(** X2 at the record of the field [Query.user] of the sample graph. *)
Lemma details_agree_with_record_witness :
  wfSchema sampleSchema = true /\
  In queryUserField (collectSearchableElements sampleSchema) /\
  elementType queryUserField <> directive_element /\
  exists d, getElementDetails (path queryUserField) sampleSchema = Some d /\
            d_type d = returnType queryUserField /\
            option_map (map normalizeArg) (d_args d) = args queryUserField.
Proof.
  assert (W : wfSchema sampleSchema = true) by reflexivity.
  assert (I : In queryUserField (collectSearchableElements sampleSchema))
    by (vm_compute; tauto).
  assert (N : elementType queryUserField <> directive_element)
    by discriminate.
  split; [exact W|]. split; [exact I|]. split; [exact N|].
  destruct (getElementDetails (path queryUserField) sampleSchema)
    as [d|] eqn:R; [|discriminate R].
  exists d. split; [reflexivity|].
  apply (details_agree_with_record sampleSchema W queryUserField d I N R).
Defined.

(** X3 at the field [id] that the details of [User] list, and at the field
    [active] that the details of the input object [UserFilter] list. *)
Lemma type_details_fields_resolve_witness :
  wfSchema sampleSchema = true /\
  (exists d', getElementDetails "User.id" sampleSchema = Some d' /\
              d_type d' = Some "ID!") /\
  getElementDetails "UserFilter.active" sampleSchema = None.
Proof.
  assert (W : wfSchema sampleSchema = true) by reflexivity.
  split; [exact W|]. split.
  - destruct (type_details_fields_resolve sampleSchema W "User"
                (typeDetails userType)
                (map objectFieldDetails (JS.values
                   [("id", mkField "id" (GraphQLNonNull (GraphQLNamed "ID")) []);
                    ("name", mkField "name" (GraphQLNamed "String") [])]))
                userIdListed eq_refl eq_refl eq_refl (or_introl eq_refl))
      as (d' & R & _ & _ & _ & T & _).
    exists d'. split; [exact R | exact T].
  - exact (type_details_fields_resolve sampleSchema W "UserFilter"
             (typeDetails filterType) [activeListed] activeListed
             eq_refl eq_refl eq_refl (or_introl eq_refl)).
Defined.

(** ** The shape of the collected records *)

Section CollectedRecords.

Variable schema : GraphQLSchema.

Lemma orUndefined_not_empty (x : option JS.Text) :
  JS.orUndefined x <> Some [].
Proof. destruct x as [[|c s]|]; simpl; discriminate. Qed.

Lemma typeKindOf_known (type : GraphQLNamedType) :
  In (typeKindOf type)
     ["OBJECT"; "INTERFACE"; "UNION"; "ENUM"; "INPUT_OBJECT"; "SCALAR"].
Proof. destruct type; simpl; tauto. Qed.

(** What the blocks of the collector hold. *)
Lemma typeBlock_records (entry : string * GraphQLNamedType)
  (e : SearchableElement) :
  In e (typeBlock entry) ->
  e = typeRecord (fst entry) (snd entry) \/
  (exists fieldName field,
     e = fieldRecord (fst entry) fieldName field) \/
  (exists fieldName arg,
     e = argumentRecord (fst entry ^^ "." ^^ fieldName) arg) \/
  (exists fieldName field,
     e = inputFieldRecord (fst entry) fieldName field).
Proof.
  destruct entry as [typeName type]. unfold typeBlock. cbn [fst snd].
  intros [<- | H]; [now left | right].
  assert (F : forall fields : JS.ObjMap GraphQLField,
             In e (flat_map (fieldBlock typeName) fields) ->
             (exists fieldName field, e = fieldRecord typeName fieldName field)
             \/ (exists fieldName arg,
                   e = argumentRecord (typeName ^^ "." ^^ fieldName) arg)).
  { intros fields Hin.
    apply in_flat_map in Hin as [[fieldName field] [_ Hin]].
    destruct Hin as [<- | Hin].
    - left. now exists fieldName, field.
    - apply in_map_iff in Hin as [arg [<- _]]. right. now exists fieldName, arg. }
  destruct type as [n d fields | n d fields | n d types | n d values
                   | n d fields | n d]; simpl in H; try contradiction.
  - destruct (F fields H) as [K | K]; tauto.
  - destruct (F fields H) as [K | K]; tauto.
  - apply in_map_iff in H as [[fieldName field] [<- _]].
    right; right. now exists fieldName, field.
Qed.

Lemma directiveBlock_records (directive : GraphQLDirective)
  (e : SearchableElement) :
  In e (directiveBlock directive) ->
  e = directiveRecord directive \/
  exists arg, e = argumentRecord ("@" ^^ dir_name directive) arg.
Proof.
  intros [<- | H]; [now left | right].
  apply in_map_iff in H as [arg [<- _]]. now exists arg.
Qed.

Lemma fieldArgsOf_descriptions (args : list GraphQLArgument) (a : ArgInfo) :
  In a (fieldArgsOf args) -> ai_description a <> Some [].
Proof.
  unfold fieldArgsOf. intros H. apply in_map_iff in H as [arg [<- _]].
  apply orUndefined_not_empty.
Qed.

(** X4. Every collected record has the keys of its element type and no
    others: a type has one of the six kinds and no parent, return type or
    arguments; a field has a parent and has a return type exactly when it
    has an argument list; an argument has a parent only; a directive has
    none of these keys. No collected description is the empty string, on a
    record or on an entry of an argument list. *)
Theorem collected_record_shape (e : SearchableElement) :
  In e (collectSearchableElements schema) ->
  recordShape e /\
  description e <> Some [] /\
  (forall l a, args e = Some l -> In a l ->
               ai_description a <> Some []).
Proof.
  intros Hin. apply collected_origin in Hin
    as [[entry (_ & _ & He)] | [directive [_ He]]].
  - apply typeBlock_records in He
      as [-> | [(fn & f & ->) | [(fn & a & ->) | (fn & f & ->)]]];
      unfold recordShape; cbn.
    + split; [|split; [apply orUndefined_not_empty | discriminate]].
      repeat split. exists (typeKindOf (snd entry)).
      split; [reflexivity | apply typeKindOf_known].
    + split; [|split; [apply orUndefined_not_empty|]].
      * repeat split; discriminate.
      * intros l a E. injection E as <-. apply fieldArgsOf_descriptions.
    + split; [|split; [apply orUndefined_not_empty | discriminate]].
      repeat split; discriminate.
    + split; [|split; [apply orUndefined_not_empty | discriminate]].
      repeat split; discriminate.
  - apply directiveBlock_records in He as [-> | (a & ->)];
      unfold recordShape; cbn.
    + split; [|split; [apply orUndefined_not_empty | discriminate]].
      repeat split.
    + split; [|split; [apply orUndefined_not_empty | discriminate]].
      repeat split; discriminate.
Qed.

End CollectedRecords.

(** X4 at the argument record of the sample graph. *)
Lemma collected_record_shape_witness :
  In userIdArgument (collectSearchableElements sampleSchema) /\
  recordShape userIdArgument /\
  description userIdArgument <> Some [].
Proof.
  assert (I : In userIdArgument (collectSearchableElements sampleSchema))
    by (vm_compute; tauto).
  split; [exact I|].
  destruct (collected_record_shape sampleSchema userIdArgument I)
    as (S & D & _).
  split; [exact S | exact D].
Defined.

(** ** Parents in the collected list *)

Section Parents.

Variable schema : GraphQLSchema.

(** The block of an item of the loop, inside the result of the loop. *)
Lemma flat_map_split {A B : Type} (block : A -> list B) (l : list A)
  (x : A) :
  In x l ->
  exists before after, flat_map block l = before ++ block x ++ after.
Proof.
  intros Hin. apply in_split in Hin as (l1 & l2 & ->).
  exists (flat_map block l1), (flat_map block l2).
  rewrite flat_map_app. reflexivity.
Qed.

(** A record and a later record of a block keep their order in a list that
    holds the block. *)
Lemma within_block (block : list SearchableElement)
  (parent e : SearchableElement) (inner rest : list SearchableElement)
  (before after : list SearchableElement) :
  block = inner ++ parent :: rest -> In e rest ->
  exists before' after',
    before ++ block ++ after = before' ++ parent :: after' /\ In e after'.
Proof.
  intros -> Hin. exists (before ++ inner), (rest ++ after).
  split.
  - now rewrite <- !app_assoc.
  - apply in_or_app. now left.
Qed.

(** The parent of a record of a field block. *)
Lemma fieldBlock_parent (typeName : string) (entry : string * GraphQLField)
  (e : SearchableElement) :
  In e (fieldBlock typeName entry) ->
  e = fieldRecord typeName (fst entry) (snd entry) \/
  (parentType e = Some (typeName ^^ "." ^^ fst entry) /\
   elementType e = argument_element /\
   In e (map (argumentRecord (typeName ^^ "." ^^ fst entry))
             (field_args (snd entry)))).
Proof.
  intros [<- | H]; [now left | right].
  pose proof H as H'. apply in_map_iff in H' as [arg [<- _]].
  now repeat split.
Qed.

- [EXERCISE REQUIREMENTS]
Your answer must consist only of the lines from the start of the records above through the line with "by discriminate.", each retyped exactly.

- [THE ANSWER]
(** X2 at the record of the field [Query.user] of the sample graph. *)
Lemma details_agree_with_record_witness :
  wfSchema sampleSchema = true /\
  In queryUserField (collectSearchableElements sampleSchema) /\
  elementType queryUserField <> directive_element /\
  exists d, getElementDetails (path queryUserField) sampleSchema = Some d /\
            d_type d = returnType queryUserField /\
            option_map (map normalizeArg) (d_args d) = args queryUserField.
Proof.
  assert (W : wfSchema sampleSchema = true) by reflexivity.
  assert (I : In queryUserField (collectSearchableElements sampleSchema))
    by (vm_compute; tauto).
  assert (N : elementType queryUserField <> directive_element)
    by discriminate.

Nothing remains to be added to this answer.